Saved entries
#####

(** C1.  When some required feature holds the empty string, [handleSubmit]
    stops after validation: no request is sent, loading is reset, and the
    error message is the fixed prefix followed by the comma-separated list
    of the humanized names of exactly the required features that hold the
    empty string.  The humanized name is the name split on hyphens, each
    word capitalized, the words joined by spaces: for the twelve required
    names, the texts listed below. *)
Theorem handleSubmit_rejects_empty_required VITE env st :
  (exists k, In k REQUIRED_FEATURES /\ In (k, "") (entries (features st))) ->
  let missing := keys (emptyRequiredEntries (features st)) in
  let message := "Please fill in all required fields: "
                 ++ join ", " (map humanize missing) in
  (forall k, In k missing <->
             In k REQUIRED_FEATURES /\ In (k, "") (entries (features st))) /\
  (NoDup (keys (features st)) -> NoDup missing) /\
  (forall k, In k missing -> humanize k = title_pass true k) /\
  map humanize REQUIRED_FEATURES
  = [ "Odor"; "Spore Print Color"; "Gill Color"; "Cap Color"; "Bruises";
      "Ring Type"; "Gill Spacing"; "Cap Shape"; "Population"; "Habitat";
      "Stalk Surface Above Ring"; "Cap Surface" ] /\
  run env (handleSubmit VITE (features st)) st =
    (inr tt,
     {| result := result st; loading := false;
        error := Some (JString message);
        imagePreview := imagePreview st; features := features st |},
     [ Ev preventDefault; Ev (setLoading true); Ev (setError None);
       Ev (setError (Some (JString message))); Ev (setLoading false) ]) /\
  filter is_network (trace env (handleSubmit VITE (features st)) st) = [].
Proof.
  intros [k0 [Hreq Hin]]. cbv zeta.
  split; [apply emptyRequiredKeys_In |].
  split; [apply keys_filter_NoDup |].
  split.
  { intros k Hk. apply humanize_required_names.
    now apply emptyRequiredKeys_In in Hk. }
  split; [reflexivity |].
  assert (Hk : In k0 (keys (emptyRequiredEntries (features st))))
    by (apply emptyRequiredKeys_In; now split).
  pose proof (emptyRequiredFields_names (features st)) as Hnames.
  destruct (emptyRequiredFields (features st)) as [| f rest] eqn:E.
  - exfalso. apply (in_map humanize) in Hk. rewrite <- Hnames in Hk. exact Hk.
  - rewrite <- Hnames. unfold trace.
    rewrite (run_handleSubmit_rejected VITE env st _ f rest E).
    split; reflexivity.
Qed.
(** White space before the text cannot start a match of a pattern that
    starts with ink. *)
Lemma contains_space_app (p : ascii) (ps pre t : string) :
  Str.isspace p = false -> all_space pre = true ->
  Str.contains (String p ps) (pre ++ t) = Str.contains (String p ps) t.
Proof.
  intros Hp. induction pre as [|c pre IH]; [reflexivity|].
  intros H. simpl in H. apply andb_true_iff in H. destruct H as [Hc Hpre].
  change (String c pre ++ t) with (String c (pre ++ t)).
  cbn [Str.contains Str.startswith].
  assert (Hne : Ascii.eqb p c = false).
  { apply Ascii.eqb_neq. intros ->. congruence. }
  rewrite Hne. simpl. now apply IH.
Qed.

Lemma startswith_app_space (pat u post : string) :
  no_space pat = true -> all_space post = true ->
  Str.startswith pat (u ++ post) = Str.startswith pat u.
Proof.
  revert u; induction pat as [|p ps IH]; intros u Hpat Hpost; [reflexivity|].
  simpl in Hpat. apply andb_true_iff in Hpat. destruct Hpat as [Hp Hps].
  apply negb_true_iff in Hp.
  destruct u as [|c u]; simpl.
  - destruct post as [|d post]; [reflexivity|].
    simpl in Hpost. apply andb_true_iff in Hpost. destruct Hpost as [Hd _].
    assert (Hne : Ascii.eqb p d = false).
    { apply Ascii.eqb_neq. intros ->. congruence. }
    now rewrite Hne.
  - now rewrite IH.
Qed.

Lemma contains_app_space (p : ascii) (ps t post : string) :
  no_space (String p ps) = true -> all_space post = true ->
  Str.contains (String p ps) (t ++ post) = Str.contains (String p ps) t.
Proof.
  intros Hpat Hpost.
  assert (Hp : Str.isspace p = false).
  { simpl in Hpat. apply andb_true_iff in Hpat. now apply negb_true_iff. }
  induction t as [|c t IH].
  - rewrite <- (append_nil_r post) at 1.
    change ("" ++ post ++ "") with (post ++ "").
    now rewrite (contains_space_app p ps post "" Hp Hpost).
  - change (String c t ++ post) with (String c (t ++ post)).
    cbn [Str.contains]. rewrite IH.
    change (String c (t ++ post)) with (String c t ++ post).
    now rewrite (startswith_app_space _ _ _ Hpat Hpost).
Qed.

(** White space around a text neither makes nor breaks a match of a pattern
    that has no white space in it. *)
Lemma contains_padding (p : ascii) (ps pre s post : string) :
  no_space (String p ps) = true ->
  all_space pre = true -> all_space post = true ->
  Str.contains (String p ps) (pre ++ s ++ post) = Str.contains (String p ps) s.
Proof.
  intros Hpat Hpre Hpost.
  assert (Hp : Str.isspace p = false).
  { simpl in Hpat. apply andb_true_iff in Hpat. now apply negb_true_iff. }
  now rewrite (contains_space_app p ps pre _ Hp Hpre), contains_app_space.
Qed.

End StripFacts.

(** X10: white space put around a line, such as its line terminator or
    indentation, changes neither whether the line is confirmed nor the
    confirmation printed for it. *)
Theorem confirmation_quotes_trimmed_line :
  forall pre line post,
    all_space pre = true -> all_space post = true ->
    found_url (pre ++ line ++ post) = found_url line /\
    is_netlify_url (pre ++ line ++ post) = is_netlify_url line.
Proof.
  intros pre line post Hpre Hpost. split.
  - unfold found_url. now rewrite strip_padding.
  - unfold is_netlify_url. rewrite !lower_app.
    rewrite <- all_space_lower in Hpre, Hpost.
    now rewrite !contains_padding.
Qed.

Lemma confirmation_quotes_trimmed_line_witness :
  found_url ("  " ++ "https://x.netlify.app" ++ nl) = found_url "https://x.netlify.app".
Proof.
  apply (confirmation_quotes_trimmed_line "  " "https://x.netlify.app" nl); reflexivity.
Defined.

(** X11: trimming does not lose the address: the text quoted in a
    confirmation passes the URL test exactly when the line does, so every
    confirmation printed shows both markers. *)
Theorem quoted_text_still_matches (w : world) (line : string) :
  is_netlify_url (Str.strip line) = is_netlify_url line /\
  (In (Print (found_url line ++ nl)) (fst (echo_line w line)) ->
   contains_ignoring_case "https://" (Str.strip line) /\
   contains_ignoring_case "netlify" (Str.strip line)).
Proof.
  assert (H : is_netlify_url (Str.strip line) = is_netlify_url line).
  { destruct (strip_split line) as (pre & post & Hl & Hpre & Hpost).
    unfold is_netlify_url. rewrite Hl at 3 4. rewrite !lower_app.
    rewrite <- all_space_lower in Hpre, Hpost.
    now rewrite !contains_padding. }
  split; [exact H|].
  intros Hin. apply confirmation_in_echo in Hin. destruct Hin as [Hurl _].
  apply is_netlify_url_spec. now rewrite H.
Qed.

Lemma quoted_text_still_matches_witness :
  contains_ignoring_case "https://" (Str.strip ("  URL: HTTPS://x.Netlify.app " ++ nl)).
Proof.
  apply (proj2 (quoted_text_still_matches (calm [] 0)
                  ("  URL: HTTPS://x.Netlify.app " ++ nl))).
  vm_compute. auto.
Defined.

#####

§ Task:
Repeat only the lines above, from the first line of the entries through the line that contains "word capitalized, the", including both ends.

§ Answer space:
(** C1.  When some required feature holds the empty string, [handleSubmit]
    stops after validation: no request is sent, loading is reset, and the
    error message is the fixed prefix followed by the comma-separated list
    of the humanized names of exactly the required features that hold the
    empty string.  The humanized name is the name split on hyphens, each
    word capitalized, the words joined by spaces: for the twelve required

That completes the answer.